§ TASK STATEMENT: After finding the line with "rewrite Nat2Z.inj_succ, Z.pow_succ_r in" in the data below, set down exactly each line through the one with "revert n. induction ds", inclusive, and stop there.

§ DATASET CONTENT:
(** A number has one normal form. *)
Lemma normal_unique u1 s1 u2 s2 : (0 ≤ s1 → 0 ≤ s2 → (s1 = 0 ∨ Z.rem u1 10 ≠ 0) → (s2 = 0 ∨ Z.rem u2 10 ≠ 0) →
  u1 * 10 ^ s2 = u2 * 10 ^ s1 → u1 = u2 ∧ s1 = s2)%Z.
Proof.
  assert (∀ u1 s1 u2 s2, 0 ≤ s1 → (s2 = 0 ∨ Z.rem u2 10 ≠ 0) → s1 < s2 → u1 * 10 ^ s2 = u2 * 10 ^ s1 → False)%Z as Hw.
  { clear. intros u1 s1 u2 s2 H1 H2 Hlt Heq. destruct H2 as [->|Hr]; [lia|]. apply Hr.
    assert (u2 = (u1 * 10 ^ (s2 - s1 - 1)) * 10)%Z as ->; [|apply rem_mul_10].
    apply (Z.mul_reg_r _ _ (10 ^ s1)%Z); [apply Z.pow_nonzero; lia|]. rewrite <-Heq.
    rewrite <-!Z.mul_assoc. f_equal. rewrite <-(Z.pow_1_r 10) at 3. rewrite <-!Z.pow_add_r by lia. f_equal. lia. }
  intros Hs1 Hs2 Hn1 Hn2 Heq.
  destruct (Z.lt_trichotomy s1 s2) as [Hlt|[->|Hlt]]; [by destruct (Hw u1 s1 u2 s2)| |by destruct (Hw u2 s2 u1 s1)].
  split; [|done]. apply (Z.mul_reg_r _ _ (10 ^ s2)%Z); [apply Z.pow_nonzero; lia|done].
Qed.

Lemma decimal_unique a b : decimal_ok a → decimal_ok b → denotes_ratio a (unscaled b) (scale b) → a = b.
Proof.
  destruct a as [u1 s1], b as [u2 s2]. intros (_ & [Hs1 _] & Hn1 & _) (_ & [Hs2 _] & Hn2 & _) Heq. unfold denotes_ratio in Heq. cbn in *.
  by destruct (normal_unique u1 s1 u2 s2) as [-> ->].
Qed.

(** * Digits *)

Definition digit_ok (d : Z) : Prop := (0 ≤ d < 10)%Z.
Definition dec_value (acc : Z) (ds : list Z) : Z := fold_left (λ v d, v * 10 + d)%Z ds acc.

Lemma dec_value_snoc acc ds d : dec_value acc (ds ++ [d]) = (dec_value acc ds * 10 + d)%Z.
Proof. unfold dec_value. by rewrite fold_left_app. Qed.

Lemma dec_value_acc acc ds : dec_value acc ds = (acc * 10 ^ Z.of_nat (length ds) + dec_value 0 ds)%Z.
Proof.
  induction ds as [|d ds IH] using rev_ind; [cbn; lia|]. rewrite !dec_value_snoc, IH, length_app.
  rewrite Nat2Z.inj_add, Z.pow_add_r by lia. change (10 ^ Z.of_nat (length [d]))%Z with 10%Z. lia.
Qed.

Lemma digits_rev_spec fuel m : (0 ≤ m < 10 ^ Z.of_nat fuel)%Z →
  let ds := reverse (digits_rev fuel m) in
  dec_value 0 ds = m ∧ Forall digit_ok ds ∧ (0 < m → 10 ^ (Z.of_nat (length ds) - 1) ≤ m)%Z ∧
  (m < 10 ^ Z.of_nat (length ds))%Z ∧ (ds = [] ↔ m = 0%Z) ∧ (0 < m → last ds = Some (m mod 10))%Z.
Proof.
  revert m. induction fuel as [|fuel IH]; intros m Hm; cbn [digits_rev].
  { cbn in *. assert (m = 0)%Z as -> by lia. split_and!; try done; constructor. }
  case_decide as Hp.
  2: { assert (m = 0)%Z as -> by lia. cbn. split_and!; try done; constructor. }
  rewrite Nat2Z.inj_succ, Z.pow_succ_r in Hm by lia. pose proof (Z.div_mod m 10 ltac:(lia)) as Hdm.
  pose proof (Z.mod_pos_bound m 10 ltac:(lia)) as Hmb.
  assert (0 ≤ m / 10 < 10 ^ Z.of_nat fuel)%Z as Hq by (split; [apply Z.div_pos; lia|apply Z.div_lt_upper_bound; lia]).
  destruct (IH _ Hq) as (Hv & Hd & Hlo & Hhi & Hz & _). cbv zeta. rewrite reverse_cons, dec_value_snoc, Hv, length_app. cbn [length].
  rewrite Nat2Z.inj_add, Z.pow_add_r, Z.pow_1_r by lia. change (Z.of_nat 1) with 1%Z.
  replace (Z.of_nat (length (reverse (digits_rev fuel (m / 10)))) + 1 - 1)%Z with (Z.of_nat (length (reverse (digits_rev fuel (m / 10))))) by lia.
  split; [lia|]. split; [apply Forall_app; split; [done|by constructor]|]. split; [|split; [lia|split]].
  - intros _. destruct (decide (m / 10 = 0)%Z) as [E|E].
    + apply Hz in E. rewrite E. cbn. lia.
    + set (k := Z.of_nat (length (reverse (digits_rev fuel (m / 10))))) in *.
      assert (0 < k)%Z.
      { unfold k. destruct (reverse (digits_rev fuel (m / 10))) eqn:El; [by destruct E, Hz|cbn; lia]. }
      replace k with (Z.succ (k - 1)) by lia. rewrite Z.pow_succ_r by lia. lia.
  - split; [by intros [_ ?]%app_eq_nil|lia].
  - intros _. apply last_snoc.
Qed.

Lemma digits_spec m : (0 < m ≤ 2 ^ 127)%Z →
  dec_value 0 (digits m) = m ∧ Forall digit_ok (digits m) ∧ digits m ≠ [] ∧
  (10 ^ (Z.of_nat (length (digits m)) - 1) ≤ m < 10 ^ Z.of_nat (length (digits m)))%Z ∧ last (digits m) = Some (m mod 10)%Z.
Proof.
  intros Hm. destruct (digits_rev_spec MAX_DIGITS m) as (? & ? & Hlo & ? & Hz & Hl).
  { unfold MAX_DIGITS. split; [lia|]. eapply Z.le_lt_trans; [apply Hm|]. vm_compute. reflexivity. }
  unfold digits. split_and!; try done; [|apply Hlo; lia|apply Hl; lia]. intros E. apply Hz in E. lia.
Qed.

(** The fraction [0.d1 d2 … * 10^n]. *)
Fixpoint fr (ds : list Z) (n : nat) : Z :=
  match ds, n with d :: ds', S n' => d * 10 ^ Z.of_nat n' + fr ds' n' | _, _ => 0 end.

Lemma fr_value ds n : length ds ≤ n → fr ds n = (dec_value 0 ds * 10 ^ Z.of_nat (n - length ds))%Z.
Proof.
  revert n. induction ds as [|d ds IH]; intros n Hn; [done|]. destruct n as [|n]; cbn [length] in Hn; [lia|]. cbn [fr length].
  rewrite IH by lia. change (dec_value 0 (d :: ds)) with (dec_value d ds). rewrite (dec_value_acc d), Nat.sub_succ.
  rewrite Z.mul_add_distr_r, <-Z.mul_assoc, <-Z.pow_add_r by lia. f_equal. f_equal. f_equal. lia.
Qed.

Lemma fr_bounds ds n : Forall digit_ok ds → (0 ≤ fr ds n < 10 ^ Z.of_nat n)%Z.
Proof.
  intros Hd. revert n. induction Hd as [|d ds Hd Hds IH]; intros n; [cbn; split; [lia|apply Z.pow_pos_nonneg; lia]|].
  destruct n as [|n]; [cbn; lia|]. cbn [fr]. specialize (IH n). rewrite Nat2Z.inj_succ, Z.pow_succ_r by lia.
  unfold digit_ok in Hd. nia.
Qed.

Lemma fr_pos ds n d : Forall digit_ok ds → length ds ≤ n → last ds = Some d → d ≠ 0%Z → (0 < fr ds n)%Z.
Proof.
  intros Hd Hn Hl Hne. rewrite fr_value by done. destruct ds as [|x ds _] using rev_ind; [done|].
  rewrite last_snoc in Hl. injection Hl as ->. rewrite dec_value_snoc. apply Forall_app in Hd as [Hd Hx].
  rewrite Forall_singleton in Hx. unfold digit_ok in Hx.
  assert (0 ≤ dec_value 0 ds)%Z. { pose proof (fr_bounds ds (length ds) Hd) as Hb. rewrite fr_value, Nat.sub_diag in Hb by lia. cbn in Hb. lia. }
  apply Z.mul_pos_pos; [lia|apply Z.pow_pos_nonneg; lia].
Qed.

(** The order of digit strings of one exponent, whatever follows. *)
Lemma digit_tail_compare d1 d2 n r1 r2 : Forall digit_ok d1 → Forall digit_ok d2 → length d1 ≤ n → length d2 ≤ n →
  (length d1 < length d2 → last d2 ≠ Some 0%Z) → (length d2 < length d1 → last d1 ≠ Some 0%Z) → d1 ≠ d2 →
  lex_compare (digit_tail d1 ++ r1) (digit_tail d2 ++ r2) = Z.compare (fr d1 n) (fr d2 n) ∧ fr d1 n ≠ fr d2 n.
Proof.
  intros H1. revert d2 n. induction H1 as [|x d1 Hx H1 IH]; intros d2 n H2 L1 L2 T1 T2 Hne.
  - destruct d2 as [|y d2]; [done|]. apply Forall_cons in H2 as [Hy H2'].
    assert (0 < fr (y :: d2) n)%Z as Hp.
    { destruct (last (y :: d2)) as [z|] eqn:El; [|by apply last_None in El].
      eapply fr_pos; [by constructor|done|exact El|]. intros ->. by apply T1; [cbn; lia|]. }
    unfold digit_tail. cbn [fmap list_fmap app lex_compare]. unfold cmp, Ord_Z, digit_ok in *.
    rewrite (proj2 (Z.compare_lt_iff 0 (1 + y))) by lia. change (fr [] n) with 0%Z.
    split; [symmetry; by apply Z.compare_lt_iff|lia].
  - destruct d2 as [|y d2].
    + assert (0 < fr (x :: d1) n)%Z as Hp.
      { destruct (last (x :: d1)) as [z|] eqn:El; [|by apply last_None in El].
        eapply fr_pos; [by constructor|done|exact El|]. intros ->. by apply T2; [cbn; lia|]. }
      unfold digit_tail. cbn [fmap list_fmap app lex_compare]. unfold cmp, Ord_Z, digit_ok in *.
      rewrite (proj2 (Z.compare_gt_iff (1 + x) 0)) by lia. change (fr [] n) with 0%Z.
      split; [symmetry; by apply Z.compare_gt_iff|lia].
    + apply Forall_cons in H2 as [Hy H2]. destruct n as [|n]; cbn [length] in *; [lia|].
      pose proof (fr_bounds d1 n H1). pose proof (fr_bounds d2 n H2). unfold digit_tail. cbn [fmap list_fmap app lex_compare fr].
      unfold cmp, Ord_Z, digit_ok in *. destruct (Z.compare_spec (1 + x) (1 + y)) as [E|E|E].
      * assert (x = y) as -> by lia. destruct (IH d2 n H2) as [Hc Hf]; [lia|lia| | |congruence|].
        -- intros Hl. specialize (T1 ltac:(lia)). by destruct d2.
        -- intros Hl. specialize (T2 ltac:(lia)). by destruct d1.
        -- split; [|lia]. etransitivity; [exact Hc|].
           destruct (Z.compare_spec (fr d1 n) (fr d2 n)); symmetry; [apply Z.compare_eq_iff|apply Z.compare_lt_iff|apply Z.compare_gt_iff]; lia.
      * split; [symmetry; apply Z.compare_lt_iff; nia|nia].
      * split; [symmetry; apply Z.compare_gt_iff; nia|nia].
Qed.

(** * The order of decimals *)

Lemma compare_scale a b k : (0 < k)%Z → Z.compare (a * k) (b * k) = Z.compare a b.
Proof. intros Hk. symmetry. by apply Zmult_compare_compat_r, Z.lt_gt. Qed.

Lemma length_digits m : length (digits m) ≤ 39.
Proof.
  unfold digits. rewrite length_reverse. unfold MAX_DIGITS. generalize 39. intros n. revert m.
  induction n as [|n IH]; intros m; cbn; [lia|]. case_decide; cbn; [|lia]. specialize (IH (m / 10)%Z). lia.
Qed.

§ RESPONSE TO THIS TASK:
  rewrite Nat2Z.inj_succ, Z.pow_succ_r in Hm by lia. pose proof (Z.div_mod m 10 ltac:(lia)) as Hdm.
  pose proof (Z.mod_pos_bound m 10 ltac:(lia)) as Hmb.
  assert (0 ≤ m / 10 < 10 ^ Z.of_nat fuel)%Z as Hq by (split; [apply Z.div_pos; lia|apply Z.div_lt_upper_bound; lia]).
  destruct (IH _ Hq) as (Hv & Hd & Hlo & Hhi & Hz & _). cbv zeta. rewrite reverse_cons, dec_value_snoc, Hv, length_app. cbn [length].
  rewrite Nat2Z.inj_add, Z.pow_add_r, Z.pow_1_r by lia. change (Z.of_nat 1) with 1%Z.
  replace (Z.of_nat (length (reverse (digits_rev fuel (m / 10)))) + 1 - 1)%Z with (Z.of_nat (length (reverse (digits_rev fuel (m / 10))))) by lia.
  split; [lia|]. split; [apply Forall_app; split; [done|by constructor]|]. split; [|split; [lia|split]].
  - intros _. destruct (decide (m / 10 = 0)%Z) as [E|E].
    + apply Hz in E. rewrite E. cbn. lia.
    + set (k := Z.of_nat (length (reverse (digits_rev fuel (m / 10))))) in *.
      assert (0 < k)%Z.
      { unfold k. destruct (reverse (digits_rev fuel (m / 10))) eqn:El; [by destruct E, Hz|cbn; lia]. }
      replace k with (Z.succ (k - 1)) by lia. rewrite Z.pow_succ_r by lia. lia.
  - split; [by intros [_ ?]%app_eq_nil|lia].
  - intros _. apply last_snoc.
Qed.

Lemma digits_spec m : (0 < m ≤ 2 ^ 127)%Z →
  dec_value 0 (digits m) = m ∧ Forall digit_ok (digits m) ∧ digits m ≠ [] ∧
  (10 ^ (Z.of_nat (length (digits m)) - 1) ≤ m < 10 ^ Z.of_nat (length (digits m)))%Z ∧ last (digits m) = Some (m mod 10)%Z.
Proof.
  intros Hm. destruct (digits_rev_spec MAX_DIGITS m) as (? & ? & Hlo & ? & Hz & Hl).
  { unfold MAX_DIGITS. split; [lia|]. eapply Z.le_lt_trans; [apply Hm|]. vm_compute. reflexivity. }
  unfold digits. split_and!; try done; [|apply Hlo; lia|apply Hl; lia]. intros E. apply Hz in E. lia.
Qed.

(** The fraction [0.d1 d2 … * 10^n]. *)
Fixpoint fr (ds : list Z) (n : nat) : Z :=
  match ds, n with d :: ds', S n' => d * 10 ^ Z.of_nat n' + fr ds' n' | _, _ => 0 end.

Lemma fr_value ds n : length ds ≤ n → fr ds n = (dec_value 0 ds * 10 ^ Z.of_nat (n - length ds))%Z.
Proof.
  revert n. induction ds as [|d ds IH]; intros n Hn; [done|]. destruct n as [|n]; cbn [length] in Hn; [lia|]. cbn [fr length].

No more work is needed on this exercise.